**Task statement**
Below are records; quote them exactly from the first line through the line that contains "Lemma bump_ready st".

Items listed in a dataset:

Definition turn_inv (bpg count size : Z) (my : Z) (st0 : rsvst) (d0 : list Z)
    (p : Z * Z) (s : grpst) : Prop :=
  -1 <= fst p < bpg /\ claimed d0 s.2 0 0 /\ only_mine my st0 s.1 /\ rsv_ready s.1 my size.

Lemma bump_ready st my bound hit : rsv_ready st my bound ->
  let w := rsv_at st my in
  let st' := rsv_put my (ReserveWindowNode (rsv_goal_size w) hit (rsv_window w)) st in
  rsv_ready st' my bound /\ only_mine my st st' /\ rsv_window (rsv_at st' my) = rsv_window w.
Proof.
  intros [Hwf Hmy Hgs Hsz] w st'.
  assert (rsv_at st' my = ReserveWindowNode (rsv_goal_size w) hit (rsv_window w)) as Hat
    by apply rsv_at_put_eq.
  split; [|split; [apply only_mine_put|by rewrite Hat]].
  split; [by apply grow_wf|done|by rewrite Hat|by unfold rsv_end, rsv_start; rewrite Hat].
Qed.

(** One turn: it ends the loop, except when a kept window is found full. *)
Lemma rsv_turn_spec bpg fdb group d0 st0 my size count p s :
  geometry bpg fdb group d0 -> 1 <= count < 268435456 -> size <= 536870912 ->
  let gfb := group * bpg + fdb in
  turn_inv bpg count size my st0 d0 p s ->
  runs (rsv_turn bpg fdb my group count p) never
    (fun r s' => match r with
     | inl p' => turn_inv bpg count (window_bound size count (fst p)) my st0 d0 p' s' /\
         0 <= snd p /\ snd p' < 0
     | inr (ret, num) => with_rsv st0 s'.1 my bpg gfb
         (window_bound size count (if snd p <? 0 then -1 else fst p)) count d0 s'.2 ret num
     end) s.
Proof.
  intros Hgeo Hcount Hsize gfb (Hgoal & Hc & Hom & Hr). destruct p as [goal ret], s as [st d].
  cbn [fst snd] in *.
  assert (geometry bpg fdb group d) as Hgeo'.
  { unfold geometry in *. by rewrite (claimed_nbits _ _ _ _ Hc). }
  destruct (group_first _ _ _ _ Hgeo) as [Hgf Hgb]. fold gfb in Hgf, Hgb.
  assert (0 < bpg) as Hbpg by apply Hgeo.
  unfold rsv_turn. cbv zeta. step.
  eapply runs_mono; [by apply (prepare_window_spec bpg fdb group d st my size count goal ret)|].
  cbv beta. intros [g r] [st' d'] [Hd [Hr' Hom' Hg]]. fold gfb in Hg. cbn [fst snd] in *. subst d'.
  assert (only_mine my st0 st') as Hom0 by (by eapply only_mine_trans).
  destruct g as [g|]; [|step; split; [done|done|left; done]].
  destruct Hg as (Hin & Hg & Hm & Hfresh). rewrite Hgf. wraps.
  step. step. cbn [fst]. step.
  apply runs_bug_on; [unfold meets in Hm; unfold rsv_start, rsv_end; lia|].
  unfold on_bits. step. step. cbn [snd].
  pose proof (kr_try_to_allocate_spec bpg fdb group g count (Some (rsv_window (rsv_at st' my))) d
    Hgeo' Hg Hm) as Htry. fold gfb in Htry. unfold open_range in Hfresh.
  destruct (range_of _ _ _ _) as [lo hi] eqn:Hrange.
  eapply runs_mono; [exact Htry|]. intros [ret' num] d'. cbn [fst snd] in *.
  intros [(-> & -> & Hfull & Hcl)|(H1 & H2 & H3 & H4 & Hf & Hcl)].
  - assert (0 <= ret) as Hret.
    { destruct (decide (ret < 0)) as [Hneg|]; [|lia].
      destruct (Hfresh Hneg) as (b & Hb & Hbr). cbn [fst snd] in Hbr. rewrite Hfull in Hb by done. done. }
    replace (ret <? 0) with false in * by lia. change (-1 >=? 0) with false. cbv iota.
    step. cbn [fst snd]. split; [|lia].
    split; [done|]. split; [|done]. cbn [snd].
    apply (claimed_after _ _ _ _ _ _ Hc). by apply claimed_same, (claimed_same _ _ lo).
  - replace (ret' >=? 0) with true by lia. cbv iota. unfold on_rsv. step. step. step. cbn [fst snd].
    destruct (bump_ready st' my _ (u32 (rsv_alloc_hit (rsv_at st' my) + num)) Hr') as (Hb1 & Hb2 & Hb3).
    split; [done|by eapply only_mine_trans|right].
    cbn [fst snd] in *. unfold rsv_start, rsv_end. rewrite Hb3.
    assert (_rsv_start (rsv_window (rsv_at st' my)) <= gfb + lo /\
      gfb + hi - 1 <= _rsv_end (rsv_window (rsv_at st' my)) /\ hi <= bpg) as (Hlo & Hhi & Hhb).
    { unfold range_of in Hrange. destruct (_ && _) eqn:?; simplify_eq; lia. }
    split; [done|]. split; [lia|]. split; [lia|]. split; [|split; [by eapply claimed_after|lia]].
    intros j Hj. rewrite <- (proj2 (proj1 (claimed_same _ _ _) Hc)) by lia. by apply Hf.
Qed.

**Solution for this exercise**
Definition turn_inv (bpg count size : Z) (my : Z) (st0 : rsvst) (d0 : list Z)
    (p : Z * Z) (s : grpst) : Prop :=
  -1 <= fst p < bpg /\ claimed d0 s.2 0 0 /\ only_mine my st0 s.1 /\ rsv_ready s.1 my size.

Lemma bump_ready st my bound hit : rsv_ready st my bound ->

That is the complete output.